The Persistence of Poverty and its Impact on Cancer Diagnosis, Treatment and Survival
Marianna V. Papageorge, MD1, Alison P. Woods, MD1,2, Susanna W.L. de Geus, MD, PhD1, Sing Chau Ng, MS1, David McAneny, MD 1, Jennifer F. Tseng, MD, MPH1, Kelly M. Kenzik, PhD1,3, Teviah E. Sachs, MD, MPH1
1Department of Surgery, Boston Medical Center, Boston University School of Medicine, Boston, MA; 2Department of Surgery, Johns Hopkins University School of Medicine, Baltimore, MD; 3Division of Hematology and Oncology, University of Alabama at Birmingham, Birmingham, AL
Disparities in cancer outcomes exist in counties with high levels of poverty (>19.5% of residents), but little is known about how the duration of poverty (defined by the USDA as past, current or persistent, since 1980) impacts care. This study examines the association of persistent poverty on the diagnosis, surgical resection and survival of patients with non-small cell lung (NSCLC), breast and colorectal cancer.
Patients with NSCLC (n=163352), breast (n=236956) and colorectal (n=122215) cancer were identified from SEER (2012-2016). County-level poverty proportions were obtained from the American Community Survey (1980-2015). Outcomes included advanced stage at diagnosis (stage III-IV), resection of localized disease (stage I-II) and cancer-specific survival. Hierarchical generalized linear models and accelerated failure time models with Weibull distribution were used, adjusted for patient-level covariates and region.

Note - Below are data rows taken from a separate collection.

(** [test_connection]: the retrieval runs under [try]; either way a pair is
    returned, and on success [self.db_info] is set. *)
Definition test_connection {W} (self : NotionUploader W) (w : W)
    : W * NotionUploader W * result (bool * pystr) :=
  let '(w', retrieved) := databases_retrieve (notion self) w (database_id self) in
  let self' :=
    match retrieved with
    | Ok info => mkUploader (notion self) (database_id self) (Some info)
    | Raise _ => self
    end in
  (w', self',
   try_except (_ ← retrieved; Ok (true, msg_connected))
     (fun e => Ok (false, msg_connect_failed ++ str_exn e))).

(** [get_database_properties] *)
Definition get_database_properties {W} (self : NotionUploader W) : Schema :=
  match db_info self with
  | None => ∅
  | Some props => props
  end.

(** [self.db_info['properties']]: subscripting [None] raises. *)
Definition db_properties {W} (self : NotionUploader W) : result Schema :=
  match db_info self with
  | Some props => Ok props
  | None => Raise (TypeError msg_not_subscriptable)
  end.

Definition _format_phone (phone : value) : pystr :=
  let phone_cleaned := filter (fun c => isdigit c = true) (str phone) in
  if (length phone_cleaned =? 11)%nat && startswith prefix_010 phone_cleaned
  then slice 0 3 phone_cleaned ++ [hyphen] ++ slice 3 7 phone_cleaned
         ++ [hyphen] ++ drop 7 phone_cleaned
  else str phone.

(** Body of [for field, value in select_fields.items()]. *)
Definition select_body {W} (self : NotionUploader W) (properties : PropertySet)
    (item : pystr * value) : result PropertySet :=
  let '(field, v) := item in
  if truthy v then
    props ← db_properties self;
    match props !! field with
    | Some ty =>
      if bool_decide (ty = Kind.select)
      then Ok (<[field := Select (str v)]> properties)
      else Ok properties
    | None => Ok properties
    end
  else Ok properties.

(** Body of [for field, value in rich_text_fields.items()]. *)
Definition rich_text_body {W} (self : NotionUploader W) (properties : PropertySet)
    (item : pystr * value) : result PropertySet :=
  let '(field, v) := item in
  if truthy v then
    props ← db_properties self;
    match props !! field with
    | Some prop_type =>
      if bool_decide (prop_type = Kind.rich_text)
      then Ok (<[field := RichText (str v)]> properties)
      else if bool_decide (prop_type = Kind.multi_select)
              && bool_decide (field = Key.position)
      then
        let values := map strip (split comma (str v)) in
        Ok (<[field := MultiSelect (filter (fun val => val <> []) values)]> properties)
      else Ok properties
    | None => Ok properties
    end
  else Ok properties.

Definition _build_properties {W} (self : NotionUploader W) (person_data : RawRecord)
    : result PropertySet :=
  let properties : PropertySet := ∅ in
  name ← getitem person_data Key.name;
  let properties := <[Key.name := Title (str name)]> properties in
  properties ←
    (if truthy (get person_data Key.email)
     then email ← getitem person_data Key.email;
          Ok (<[Key.email := Email email]> properties)
     else Ok properties);
  properties ←
    (if truthy (get person_data Key.phone)
     then raw ← getitem person_data Key.phone;
          let phone := _format_phone raw in
          try_except (setitem properties Key.phone (PhoneNumber phone))
            (fun _ => setitem properties Key.phone (RichText phone))
     else Ok properties);
  let select_fields :=
    [ (Key.age, or_ (get person_data Key.age_paren) (get person_data Key.age));
      (Key.gender, get person_data Key.gender) ] in
  properties ← for_each (select_body self) properties select_fields;
  let rich_text_fields :=
    [ (Key.career, get person_data Key.career);
      (Key.education,
       or_ (get person_data Key.education_school) (get person_data Key.education));
      (Key.employer, get person_data Key.employer);
      (Key.duties, get person_data Key.duties);
      (Key.skills, get person_data Key.skills);
      (Key.position, get person_data Key.position) ] in
  properties ← for_each (rich_text_body self) properties rich_text_fields;
  Ok properties.

(** [upload_person]: the whole body runs under [try]; [except Exception]
    turns whatever was raised into a failure pair. *)
Definition upload_person {W} (self : NotionUploader W) (w : W) (person_data : RawRecord)
    : W * result (bool * pystr) :=
  let '(w', body) :=
    if negb (truthy (get person_data Key.name))
    then (w, Ok (false, msg_no_name))
    else
      match _build_properties self person_data with
      | Raise e => (w, Raise e)
      | Ok properties =>
        match pages_create (notion self) w (database_id self) properties with
        | (w', Raise e) => (w', Raise e)
        | (w', Ok _) =>
          (w', name ← getitem person_data Key.name;
               Ok (true, quote ++ str name ++ msg_uploaded))
        end
      end in
  (w', try_except body (fun e => Ok (false, msg_upload_failed ++ str_exn e))).

(** The list branch of [main]: one [upload_person] per record, in order,
    counting successes and appending one log line per record.  An exception
    escaping [upload_person] would end the loop. *)
Fixpoint upload_loop {W} (uploader : NotionUploader W) (data : list RawRecord)
    (w : W) (success_count : nat) (log_messages : list pystr)
    : W * result (nat * list pystr) :=
  match data with
  | [] => (w, Ok (success_count, log_messages))
  | person_data :: rest =>
    match upload_person uploader w person_data with
    | (w', Raise e) => (w', Raise e)
    | (w', Ok (success, message)) =>
      if success
      then upload_loop uploader rest w' (success_count + 1)
             (log_messages ++ [mark_ok ++ message])
      else upload_loop uploader rest w' success_count
             (log_messages ++ [mark_fail ++ message])
    end
  end.

Definition upload_list {W} (uploader : NotionUploader W) (w : W) (data : list RawRecord)
    : W * result (nat * list pystr) :=
  upload_loop uploader data w 0%nat [].

End WebApp.

(** ** file to notion.py *)
Module FileToNotion.

Definition _format_phone (phone : value) : pystr :=
  let phone_cleaned := filter (fun c => isdigit c = true) (str phone) in
  if (length phone_cleaned =? 11)%nat && startswith prefix_010 phone_cleaned
  then slice 0 3 phone_cleaned ++ [hyphen] ++ slice 3 7 phone_cleaned
         ++ [hyphen] ++ drop 7 phone_cleaned
  else str phone.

Patients living in persistent poverty were more likely to present with advanced stage disease (NSCLC OR 1.17, 95%CI 1.11-1.23; breast OR 1.14, 95%CI 1.07-1.22; colorectal OR 1.02, 95%CI 0.97-1.08), less likely to undergo surgical resection (NSCLC OR 0.77, 95%CI 0.70-0.84; breast OR 0.86, 95%CI 0.76-0.97; colorectal OR 0.80, 95%CI 0.68-0.95) and had increased cancer-specific mortality (NSCLC HR 1.13, 95%CI 1.10-1.17; breast HR 1.23, 95%CI 1.10-1.38; colorectal HR 1.12, 95%CI 1.05-1.19) as compared to those without poverty. These differences persisted compared to counties classified as current and past poverty.
Patients in counties experiencing persistent poverty have worse cancer-specific outcomes than patients in other counties, including those experiencing current or past poverty. This work supports investment in these communities to ensure equitable outcomes.